--- DATA EXCERPTS ---

(** * nex-go: PRUDP server dispatch, byte streams and DateTime

    A shallow embedding of the parts of the nex-go sources that the
    specification talks about:

    - [DateTime]      the bit-packed NEX DateTime value (Make and accessors);
    - [ByteStreamIn]  the bounds-checked input stream over a byte buffer;
    - [Types]         the [Readable] interface and the uint32-length-prefixed
                      [Buffer] type (ExtractFrom);
    - [PRUDP]         endpoint binding, inbound dispatch (handleSocketMessage,
                      processPacket) and the outbound path (Send, sendPacket).

    Go integers are modelled as [Z] with their wrap-around written out, byte
    slices as [list byte], the endpoint table as a stdpp [gmap], and run-time
    panics as an explicit outcome.  Part I holds the definitions, Part II the
    statements proved about them. *)

From Stdlib Require Import ZArith Lia List String.
From Stdlib.Strings Require Import Byte.
From stdpp Require Import base option list gmap pretty strings.
Import ListNotations.

Local Open Scope Z_scope.

(** * Part I: the embedding *)

(** ** Go machine integers *)

Module GoInt.

(** [int] and [int64] on a 64-bit target: two's complement wrap-around. *)
Definition wrap_int (z : Z) : Z := (z + 2 ^ 63) mod 2 ^ 64 - 2 ^ 63.

(** Conversions to [uint64], [uint32] and [uint8]. *)
Definition to_uint64 (z : Z) : Z := z mod 2 ^ 64.
Definition to_uint32 (z : Z) : Z := z mod 2 ^ 32.
Definition to_uint8 (z : Z) : Z := z mod 2 ^ 8.

(** [x << k] on [int]. *)
Definition shl_int (x k : Z) : Z := wrap_int (Z.shiftl x k).

(** [x | y] on [int]: bitwise on the two's complement representation. *)
Definition or_int (x y : Z) : Z := Z.lor x y.

Definition in_int (z : Z) : Prop := - 2 ^ 63 <= z < 2 ^ 63.

(** Conversion to [uint16], and to the signed type of [w] bits ([int8],
    [int16], [int32], [int64]). *)
Definition to_uint16 (z : Z) : Z := z mod 2 ^ 16.
Definition to_signed (w : Z) (z : Z) : Z :=
  (z + 2 ^ (w - 1)) mod 2 ^ w - 2 ^ (w - 1).

End GoInt.

(** ** Run-time outcomes: a call returns or the goroutine panics *)

Module GoRuntime.

Inductive outcome (A : Type) : Type :=
| Returns (a : A)
| Panics (msg : string).
Arguments Returns {A} a.
Arguments Panics {A} msg.

#[export] Instance outcome_ret : MRet outcome := fun _ a => Returns a.
#[export] Instance outcome_bind : MBind outcome := fun _ _ f m =>
  match m with
  | Returns a => f a
  | Panics msg => Panics msg
  end.

Definition panics {A} (m : outcome A) : Prop := exists msg, m = Panics msg.

(** [error] values built by [errors.New] and by [fmt.Errorf] with [%s]. *)
Definition error := string.

(** [len(s)] as an [int]. *)
Definition len {A} (s : list A) : Z := Z.of_nat (length s).

(** [s[lo:hi]] on a slice whose capacity equals its length. *)
Definition slice {A} (s : list A) (lo hi : Z) : outcome (list A) :=
  if (0 <=? lo) && (lo <=? hi) && (hi <=? len s)
  then Returns (take (Z.to_nat (hi - lo)) (drop (Z.to_nat lo) s))
  else Panics "slice bounds out of range".

(** [s[lo:]] *)
Definition slice_from {A} (s : list A) (lo : Z) : outcome (list A) :=
  slice s lo (len s).

(** [s[:hi]] *)
Definition slice_to {A} (s : list A) (hi : Z) : outcome (list A) :=
  slice s 0 hi.

(** A byte slice with spare capacity: [spare] is the part of the backing
    array between [len] and [cap].  [s[:hi]] may reach into it, [s[i]]
    may not. *)
Record GoSlice := mkSlice { elems : list byte; spare : list byte }.

Definition cap (s : GoSlice) : Z := len (elems s) + len (spare s).

(** [make([]byte, n)] followed by [copy]: capacity equals length. *)
Definition make_copy (data : list byte) : GoSlice := mkSlice data [].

---

THE PROBLEM.
Transcribe, word for word, every line from the one containing "if (0 <=? lo)" through the final line of the entries, and nothing else.

OUTPUT BELOW.
  if (0 <=? lo) && (lo <=? hi) && (hi <=? len s)
  then Returns (take (Z.to_nat (hi - lo)) (drop (Z.to_nat lo) s))
  else Panics "slice bounds out of range".

(** [s[lo:]] *)
Definition slice_from {A} (s : list A) (lo : Z) : outcome (list A) :=
  slice s lo (len s).

(** [s[:hi]] *)
Definition slice_to {A} (s : list A) (hi : Z) : outcome (list A) :=
  slice s 0 hi.

(** A byte slice with spare capacity: [spare] is the part of the backing
    array between [len] and [cap].  [s[:hi]] may reach into it, [s[i]]
    may not. *)
Record GoSlice := mkSlice { elems : list byte; spare : list byte }.

Definition cap (s : GoSlice) : Z := len (elems s) + len (spare s).

(** [make([]byte, n)] followed by [copy]: capacity equals length. *)
Definition make_copy (data : list byte) : GoSlice := mkSlice data [].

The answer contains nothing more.